**Exercise description**
Report each line of the entries that contains the word "Creating", copied in full.

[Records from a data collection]
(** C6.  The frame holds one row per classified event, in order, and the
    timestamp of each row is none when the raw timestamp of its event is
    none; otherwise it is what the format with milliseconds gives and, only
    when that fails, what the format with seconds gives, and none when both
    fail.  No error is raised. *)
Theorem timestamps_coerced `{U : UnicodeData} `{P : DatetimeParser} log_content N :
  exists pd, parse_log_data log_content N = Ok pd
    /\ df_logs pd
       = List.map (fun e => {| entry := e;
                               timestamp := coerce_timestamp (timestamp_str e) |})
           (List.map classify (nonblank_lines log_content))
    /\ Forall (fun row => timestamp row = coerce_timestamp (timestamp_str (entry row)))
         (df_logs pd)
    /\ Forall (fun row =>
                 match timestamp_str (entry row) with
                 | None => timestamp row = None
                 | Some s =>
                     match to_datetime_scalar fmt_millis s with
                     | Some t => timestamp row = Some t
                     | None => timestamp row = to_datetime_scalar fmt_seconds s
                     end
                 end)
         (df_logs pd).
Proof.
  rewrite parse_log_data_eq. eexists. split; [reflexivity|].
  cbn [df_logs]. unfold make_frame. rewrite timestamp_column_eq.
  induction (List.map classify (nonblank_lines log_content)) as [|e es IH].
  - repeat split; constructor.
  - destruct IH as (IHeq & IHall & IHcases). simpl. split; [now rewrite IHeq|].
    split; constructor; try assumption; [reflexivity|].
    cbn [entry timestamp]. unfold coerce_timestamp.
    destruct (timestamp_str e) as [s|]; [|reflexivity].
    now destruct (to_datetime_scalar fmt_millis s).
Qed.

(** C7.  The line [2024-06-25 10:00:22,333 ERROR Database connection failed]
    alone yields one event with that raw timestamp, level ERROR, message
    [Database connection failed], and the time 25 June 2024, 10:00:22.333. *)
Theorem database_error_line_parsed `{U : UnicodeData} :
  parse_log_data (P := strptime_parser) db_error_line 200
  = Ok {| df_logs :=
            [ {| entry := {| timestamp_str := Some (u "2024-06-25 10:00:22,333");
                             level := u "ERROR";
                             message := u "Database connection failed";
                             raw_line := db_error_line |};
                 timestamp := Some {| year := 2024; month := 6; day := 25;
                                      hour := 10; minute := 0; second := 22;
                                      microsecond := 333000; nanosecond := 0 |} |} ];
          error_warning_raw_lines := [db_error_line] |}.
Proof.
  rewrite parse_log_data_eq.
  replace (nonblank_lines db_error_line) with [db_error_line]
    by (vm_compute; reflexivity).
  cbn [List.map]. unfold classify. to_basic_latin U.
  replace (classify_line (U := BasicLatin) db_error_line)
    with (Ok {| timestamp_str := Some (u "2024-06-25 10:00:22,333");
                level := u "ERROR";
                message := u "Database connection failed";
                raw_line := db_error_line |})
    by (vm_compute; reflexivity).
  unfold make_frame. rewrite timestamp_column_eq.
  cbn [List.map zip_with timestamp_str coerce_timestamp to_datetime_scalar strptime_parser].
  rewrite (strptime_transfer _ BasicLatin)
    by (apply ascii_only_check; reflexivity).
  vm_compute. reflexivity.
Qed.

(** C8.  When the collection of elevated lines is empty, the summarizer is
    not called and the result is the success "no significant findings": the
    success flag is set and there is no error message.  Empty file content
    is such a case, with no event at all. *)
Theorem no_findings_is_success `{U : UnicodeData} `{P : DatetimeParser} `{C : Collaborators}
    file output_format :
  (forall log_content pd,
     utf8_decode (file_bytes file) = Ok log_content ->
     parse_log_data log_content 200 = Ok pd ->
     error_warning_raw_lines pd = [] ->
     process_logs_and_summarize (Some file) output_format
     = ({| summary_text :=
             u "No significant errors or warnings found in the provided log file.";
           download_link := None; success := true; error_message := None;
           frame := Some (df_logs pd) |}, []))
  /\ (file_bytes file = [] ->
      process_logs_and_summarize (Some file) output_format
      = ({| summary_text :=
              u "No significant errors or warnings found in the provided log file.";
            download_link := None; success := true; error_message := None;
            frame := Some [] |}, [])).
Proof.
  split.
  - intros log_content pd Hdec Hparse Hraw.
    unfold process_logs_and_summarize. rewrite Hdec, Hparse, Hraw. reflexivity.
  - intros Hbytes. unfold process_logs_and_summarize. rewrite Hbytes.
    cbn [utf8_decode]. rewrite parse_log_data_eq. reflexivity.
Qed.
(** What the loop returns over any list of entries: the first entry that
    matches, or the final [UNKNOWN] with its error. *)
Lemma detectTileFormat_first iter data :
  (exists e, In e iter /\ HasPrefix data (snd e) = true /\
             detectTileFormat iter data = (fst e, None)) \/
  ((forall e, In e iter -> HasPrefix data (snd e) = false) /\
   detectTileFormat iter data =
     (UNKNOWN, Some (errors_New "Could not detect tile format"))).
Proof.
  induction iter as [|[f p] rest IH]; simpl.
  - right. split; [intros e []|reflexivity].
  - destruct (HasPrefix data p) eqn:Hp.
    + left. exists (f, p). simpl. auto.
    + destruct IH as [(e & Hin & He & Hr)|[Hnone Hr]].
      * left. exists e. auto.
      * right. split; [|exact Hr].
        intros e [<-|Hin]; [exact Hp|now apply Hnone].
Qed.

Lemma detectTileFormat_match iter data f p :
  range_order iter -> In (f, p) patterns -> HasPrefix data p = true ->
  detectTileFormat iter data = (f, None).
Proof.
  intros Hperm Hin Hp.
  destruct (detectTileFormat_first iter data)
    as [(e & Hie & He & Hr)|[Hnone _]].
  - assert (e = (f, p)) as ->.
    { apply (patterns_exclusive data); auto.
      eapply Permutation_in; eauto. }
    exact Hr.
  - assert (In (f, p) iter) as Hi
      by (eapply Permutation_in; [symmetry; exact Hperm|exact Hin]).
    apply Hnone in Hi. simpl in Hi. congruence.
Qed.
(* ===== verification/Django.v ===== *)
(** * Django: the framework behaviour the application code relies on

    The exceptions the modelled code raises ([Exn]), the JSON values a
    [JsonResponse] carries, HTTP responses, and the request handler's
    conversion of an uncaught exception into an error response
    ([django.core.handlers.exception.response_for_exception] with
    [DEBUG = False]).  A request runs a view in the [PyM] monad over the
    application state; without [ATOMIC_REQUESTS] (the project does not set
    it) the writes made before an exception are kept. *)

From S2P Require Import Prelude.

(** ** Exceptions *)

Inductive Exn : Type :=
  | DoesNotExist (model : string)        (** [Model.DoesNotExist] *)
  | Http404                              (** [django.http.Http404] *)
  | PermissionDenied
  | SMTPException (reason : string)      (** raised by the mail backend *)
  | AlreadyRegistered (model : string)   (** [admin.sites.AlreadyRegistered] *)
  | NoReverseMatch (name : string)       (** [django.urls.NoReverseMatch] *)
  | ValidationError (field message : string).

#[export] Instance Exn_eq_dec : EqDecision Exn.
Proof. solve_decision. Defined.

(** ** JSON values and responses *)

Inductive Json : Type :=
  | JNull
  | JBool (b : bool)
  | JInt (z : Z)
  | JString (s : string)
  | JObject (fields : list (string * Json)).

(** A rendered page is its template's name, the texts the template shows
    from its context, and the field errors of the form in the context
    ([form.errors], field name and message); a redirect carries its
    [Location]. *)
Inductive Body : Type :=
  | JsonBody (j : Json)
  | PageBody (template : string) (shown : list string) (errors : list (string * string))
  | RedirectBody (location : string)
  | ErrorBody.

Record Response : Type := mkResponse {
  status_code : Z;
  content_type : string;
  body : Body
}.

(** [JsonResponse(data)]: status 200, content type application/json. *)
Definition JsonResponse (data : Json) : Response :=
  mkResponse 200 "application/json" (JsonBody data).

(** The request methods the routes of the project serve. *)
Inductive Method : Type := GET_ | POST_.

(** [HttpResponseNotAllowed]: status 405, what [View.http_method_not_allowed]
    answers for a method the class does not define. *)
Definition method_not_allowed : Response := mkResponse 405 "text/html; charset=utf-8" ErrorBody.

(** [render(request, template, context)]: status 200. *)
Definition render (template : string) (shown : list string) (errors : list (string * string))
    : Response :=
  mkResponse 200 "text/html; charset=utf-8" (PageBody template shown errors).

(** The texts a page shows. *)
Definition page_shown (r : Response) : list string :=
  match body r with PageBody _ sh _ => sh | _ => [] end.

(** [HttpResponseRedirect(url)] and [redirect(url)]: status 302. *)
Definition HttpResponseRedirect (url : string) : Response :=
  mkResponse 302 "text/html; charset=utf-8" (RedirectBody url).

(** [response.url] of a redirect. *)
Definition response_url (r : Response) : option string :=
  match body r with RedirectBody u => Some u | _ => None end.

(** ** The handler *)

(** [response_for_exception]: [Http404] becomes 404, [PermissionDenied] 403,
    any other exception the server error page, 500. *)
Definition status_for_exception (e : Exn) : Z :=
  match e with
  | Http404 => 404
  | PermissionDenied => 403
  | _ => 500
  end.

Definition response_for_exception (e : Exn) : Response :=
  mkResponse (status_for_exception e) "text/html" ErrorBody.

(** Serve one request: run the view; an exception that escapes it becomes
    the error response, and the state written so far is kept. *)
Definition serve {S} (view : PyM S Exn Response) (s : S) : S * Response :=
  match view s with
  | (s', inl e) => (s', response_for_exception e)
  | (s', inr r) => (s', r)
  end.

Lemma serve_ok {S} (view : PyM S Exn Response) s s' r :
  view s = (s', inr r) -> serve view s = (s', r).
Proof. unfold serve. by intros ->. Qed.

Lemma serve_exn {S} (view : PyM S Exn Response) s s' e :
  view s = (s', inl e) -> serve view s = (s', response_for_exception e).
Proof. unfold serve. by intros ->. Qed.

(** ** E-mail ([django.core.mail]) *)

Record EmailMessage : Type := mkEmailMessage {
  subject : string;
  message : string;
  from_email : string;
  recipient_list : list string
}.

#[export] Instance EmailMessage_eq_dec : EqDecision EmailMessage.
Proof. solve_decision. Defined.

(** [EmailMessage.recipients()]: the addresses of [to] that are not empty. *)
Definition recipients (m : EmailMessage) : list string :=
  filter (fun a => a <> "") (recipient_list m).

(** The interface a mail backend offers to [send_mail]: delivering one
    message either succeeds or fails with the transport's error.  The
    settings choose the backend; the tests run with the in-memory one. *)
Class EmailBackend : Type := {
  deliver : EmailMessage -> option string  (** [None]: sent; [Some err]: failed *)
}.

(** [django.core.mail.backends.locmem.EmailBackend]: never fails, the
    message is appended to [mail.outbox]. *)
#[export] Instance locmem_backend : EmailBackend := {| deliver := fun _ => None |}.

...

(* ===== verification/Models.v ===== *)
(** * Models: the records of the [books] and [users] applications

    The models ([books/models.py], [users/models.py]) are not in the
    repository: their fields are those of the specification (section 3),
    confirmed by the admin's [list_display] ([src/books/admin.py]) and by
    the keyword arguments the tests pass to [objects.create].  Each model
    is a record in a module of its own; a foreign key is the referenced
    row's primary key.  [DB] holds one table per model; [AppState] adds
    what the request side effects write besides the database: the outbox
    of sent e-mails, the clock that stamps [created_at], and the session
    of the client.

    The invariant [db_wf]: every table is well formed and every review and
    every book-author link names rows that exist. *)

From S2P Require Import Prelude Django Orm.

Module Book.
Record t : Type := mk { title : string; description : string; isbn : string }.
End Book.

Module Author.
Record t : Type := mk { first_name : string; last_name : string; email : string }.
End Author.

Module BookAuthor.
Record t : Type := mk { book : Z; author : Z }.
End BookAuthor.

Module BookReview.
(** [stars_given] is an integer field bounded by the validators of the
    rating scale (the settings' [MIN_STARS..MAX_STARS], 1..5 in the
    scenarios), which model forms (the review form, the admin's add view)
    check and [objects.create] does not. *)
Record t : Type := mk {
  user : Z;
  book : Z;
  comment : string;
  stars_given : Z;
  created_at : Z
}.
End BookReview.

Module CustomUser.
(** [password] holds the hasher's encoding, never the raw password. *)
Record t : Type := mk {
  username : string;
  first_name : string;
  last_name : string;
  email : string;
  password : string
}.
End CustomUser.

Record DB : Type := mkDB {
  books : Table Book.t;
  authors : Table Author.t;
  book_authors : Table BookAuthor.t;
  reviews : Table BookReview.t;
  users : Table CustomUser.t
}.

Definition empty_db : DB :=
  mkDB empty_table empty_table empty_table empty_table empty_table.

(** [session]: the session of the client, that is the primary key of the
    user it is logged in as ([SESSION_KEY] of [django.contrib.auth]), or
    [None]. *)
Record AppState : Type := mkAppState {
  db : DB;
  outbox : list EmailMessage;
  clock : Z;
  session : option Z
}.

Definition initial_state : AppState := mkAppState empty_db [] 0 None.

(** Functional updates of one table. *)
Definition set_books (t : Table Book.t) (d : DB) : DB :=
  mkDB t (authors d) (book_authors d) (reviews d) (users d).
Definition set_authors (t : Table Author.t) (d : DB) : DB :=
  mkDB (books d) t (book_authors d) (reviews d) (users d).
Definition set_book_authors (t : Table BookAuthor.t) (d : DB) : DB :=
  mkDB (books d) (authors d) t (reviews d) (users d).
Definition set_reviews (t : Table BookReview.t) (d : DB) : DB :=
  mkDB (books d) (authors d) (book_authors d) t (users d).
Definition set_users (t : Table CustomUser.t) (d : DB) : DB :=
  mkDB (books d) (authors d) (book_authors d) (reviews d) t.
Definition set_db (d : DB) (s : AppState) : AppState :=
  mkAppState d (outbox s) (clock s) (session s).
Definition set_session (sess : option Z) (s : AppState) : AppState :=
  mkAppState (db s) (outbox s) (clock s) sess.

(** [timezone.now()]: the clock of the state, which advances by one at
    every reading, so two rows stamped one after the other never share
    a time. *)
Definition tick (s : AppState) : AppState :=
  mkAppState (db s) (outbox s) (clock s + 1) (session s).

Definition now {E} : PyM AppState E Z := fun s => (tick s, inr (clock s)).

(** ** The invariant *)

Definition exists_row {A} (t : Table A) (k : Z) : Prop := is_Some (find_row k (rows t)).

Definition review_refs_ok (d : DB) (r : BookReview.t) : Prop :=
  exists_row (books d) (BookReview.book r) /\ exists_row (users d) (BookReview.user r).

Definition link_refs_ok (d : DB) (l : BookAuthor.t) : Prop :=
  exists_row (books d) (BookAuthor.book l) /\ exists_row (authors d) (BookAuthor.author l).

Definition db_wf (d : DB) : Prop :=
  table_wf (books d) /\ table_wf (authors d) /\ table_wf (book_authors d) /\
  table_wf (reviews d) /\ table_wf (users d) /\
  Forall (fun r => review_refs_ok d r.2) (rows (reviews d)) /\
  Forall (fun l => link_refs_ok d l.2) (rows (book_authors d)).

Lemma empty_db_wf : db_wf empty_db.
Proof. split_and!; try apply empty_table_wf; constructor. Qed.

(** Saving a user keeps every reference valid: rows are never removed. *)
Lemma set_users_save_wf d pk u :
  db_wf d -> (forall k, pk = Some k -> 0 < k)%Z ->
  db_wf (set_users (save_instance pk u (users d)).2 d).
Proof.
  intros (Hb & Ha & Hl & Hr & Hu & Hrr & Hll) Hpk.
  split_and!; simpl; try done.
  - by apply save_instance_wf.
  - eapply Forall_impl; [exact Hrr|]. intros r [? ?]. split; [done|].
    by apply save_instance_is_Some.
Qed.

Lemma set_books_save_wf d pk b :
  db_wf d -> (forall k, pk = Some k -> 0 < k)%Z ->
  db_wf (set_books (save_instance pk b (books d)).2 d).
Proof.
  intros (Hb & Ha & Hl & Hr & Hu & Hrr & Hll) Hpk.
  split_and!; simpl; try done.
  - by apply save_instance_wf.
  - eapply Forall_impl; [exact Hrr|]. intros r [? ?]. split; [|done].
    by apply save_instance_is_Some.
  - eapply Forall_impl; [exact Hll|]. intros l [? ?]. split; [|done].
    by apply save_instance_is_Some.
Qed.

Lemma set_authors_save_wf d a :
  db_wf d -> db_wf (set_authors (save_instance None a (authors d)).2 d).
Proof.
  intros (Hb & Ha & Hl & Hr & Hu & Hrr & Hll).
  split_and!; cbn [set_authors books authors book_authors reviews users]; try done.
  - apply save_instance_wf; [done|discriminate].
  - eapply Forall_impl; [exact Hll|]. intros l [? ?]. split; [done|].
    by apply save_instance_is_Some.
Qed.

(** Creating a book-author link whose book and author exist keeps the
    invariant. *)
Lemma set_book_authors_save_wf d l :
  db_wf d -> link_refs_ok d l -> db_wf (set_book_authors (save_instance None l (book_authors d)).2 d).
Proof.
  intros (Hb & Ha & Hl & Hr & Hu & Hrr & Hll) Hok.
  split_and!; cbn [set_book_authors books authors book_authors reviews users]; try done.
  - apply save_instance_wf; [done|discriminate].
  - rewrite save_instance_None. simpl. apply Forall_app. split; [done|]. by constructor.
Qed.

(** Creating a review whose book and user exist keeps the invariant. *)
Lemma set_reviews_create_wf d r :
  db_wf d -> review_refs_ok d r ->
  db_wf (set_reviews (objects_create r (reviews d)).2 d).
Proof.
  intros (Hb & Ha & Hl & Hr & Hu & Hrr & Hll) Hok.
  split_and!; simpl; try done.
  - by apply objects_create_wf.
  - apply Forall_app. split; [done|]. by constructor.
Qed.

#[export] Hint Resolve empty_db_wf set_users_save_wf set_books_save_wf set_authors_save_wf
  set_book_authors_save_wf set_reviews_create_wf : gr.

==

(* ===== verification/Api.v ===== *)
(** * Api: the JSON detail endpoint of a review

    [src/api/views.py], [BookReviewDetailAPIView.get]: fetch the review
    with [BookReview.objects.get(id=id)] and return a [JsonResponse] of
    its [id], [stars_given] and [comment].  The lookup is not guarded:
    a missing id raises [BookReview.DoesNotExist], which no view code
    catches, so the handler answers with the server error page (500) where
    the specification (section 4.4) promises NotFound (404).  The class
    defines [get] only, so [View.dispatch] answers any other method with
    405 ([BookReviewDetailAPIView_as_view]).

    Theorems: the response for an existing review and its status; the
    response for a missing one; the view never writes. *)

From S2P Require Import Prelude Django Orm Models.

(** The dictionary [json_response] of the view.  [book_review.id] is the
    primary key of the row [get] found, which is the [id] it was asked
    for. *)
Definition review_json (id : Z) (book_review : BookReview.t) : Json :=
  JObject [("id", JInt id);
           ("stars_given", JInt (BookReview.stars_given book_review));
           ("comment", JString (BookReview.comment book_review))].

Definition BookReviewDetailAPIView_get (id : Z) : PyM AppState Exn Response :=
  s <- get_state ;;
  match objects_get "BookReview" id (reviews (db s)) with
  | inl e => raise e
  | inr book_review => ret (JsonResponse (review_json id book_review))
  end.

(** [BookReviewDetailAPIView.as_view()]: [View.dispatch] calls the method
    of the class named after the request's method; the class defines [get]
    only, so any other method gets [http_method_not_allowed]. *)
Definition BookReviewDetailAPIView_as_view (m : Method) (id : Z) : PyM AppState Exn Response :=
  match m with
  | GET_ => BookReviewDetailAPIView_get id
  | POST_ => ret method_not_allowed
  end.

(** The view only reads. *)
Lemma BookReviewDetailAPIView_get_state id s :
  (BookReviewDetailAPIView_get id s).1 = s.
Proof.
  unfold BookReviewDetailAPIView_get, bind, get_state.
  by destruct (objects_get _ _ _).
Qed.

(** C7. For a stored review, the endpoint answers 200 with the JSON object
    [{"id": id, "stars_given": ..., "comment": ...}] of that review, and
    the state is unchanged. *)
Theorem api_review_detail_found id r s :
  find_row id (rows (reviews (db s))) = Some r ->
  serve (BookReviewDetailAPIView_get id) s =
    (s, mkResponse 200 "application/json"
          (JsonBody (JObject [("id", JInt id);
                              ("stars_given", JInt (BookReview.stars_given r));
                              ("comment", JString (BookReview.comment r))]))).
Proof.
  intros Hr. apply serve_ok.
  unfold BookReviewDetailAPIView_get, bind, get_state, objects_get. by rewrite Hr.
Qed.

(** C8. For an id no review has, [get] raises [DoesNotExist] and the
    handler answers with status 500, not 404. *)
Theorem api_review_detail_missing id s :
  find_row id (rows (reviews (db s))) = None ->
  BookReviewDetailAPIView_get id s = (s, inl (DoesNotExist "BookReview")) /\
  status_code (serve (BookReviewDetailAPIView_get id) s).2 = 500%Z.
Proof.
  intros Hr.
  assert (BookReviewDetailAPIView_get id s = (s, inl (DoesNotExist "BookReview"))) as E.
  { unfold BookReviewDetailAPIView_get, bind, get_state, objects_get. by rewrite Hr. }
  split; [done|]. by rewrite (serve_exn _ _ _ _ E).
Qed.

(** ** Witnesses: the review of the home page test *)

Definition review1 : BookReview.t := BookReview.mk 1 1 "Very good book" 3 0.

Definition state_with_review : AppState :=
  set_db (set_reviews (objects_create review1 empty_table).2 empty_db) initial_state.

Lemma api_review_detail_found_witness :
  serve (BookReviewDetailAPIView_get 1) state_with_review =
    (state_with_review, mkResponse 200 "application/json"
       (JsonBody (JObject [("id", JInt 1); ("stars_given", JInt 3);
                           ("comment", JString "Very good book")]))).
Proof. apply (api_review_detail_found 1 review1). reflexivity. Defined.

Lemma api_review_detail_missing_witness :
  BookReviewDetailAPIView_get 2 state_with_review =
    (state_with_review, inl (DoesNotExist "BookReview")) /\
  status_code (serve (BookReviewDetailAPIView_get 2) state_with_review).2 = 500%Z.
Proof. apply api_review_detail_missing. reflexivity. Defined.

**Worked solution**
(** Creating a book-author link whose book and author exist keeps the
(** Creating a review whose book and user exist keeps the invariant. *)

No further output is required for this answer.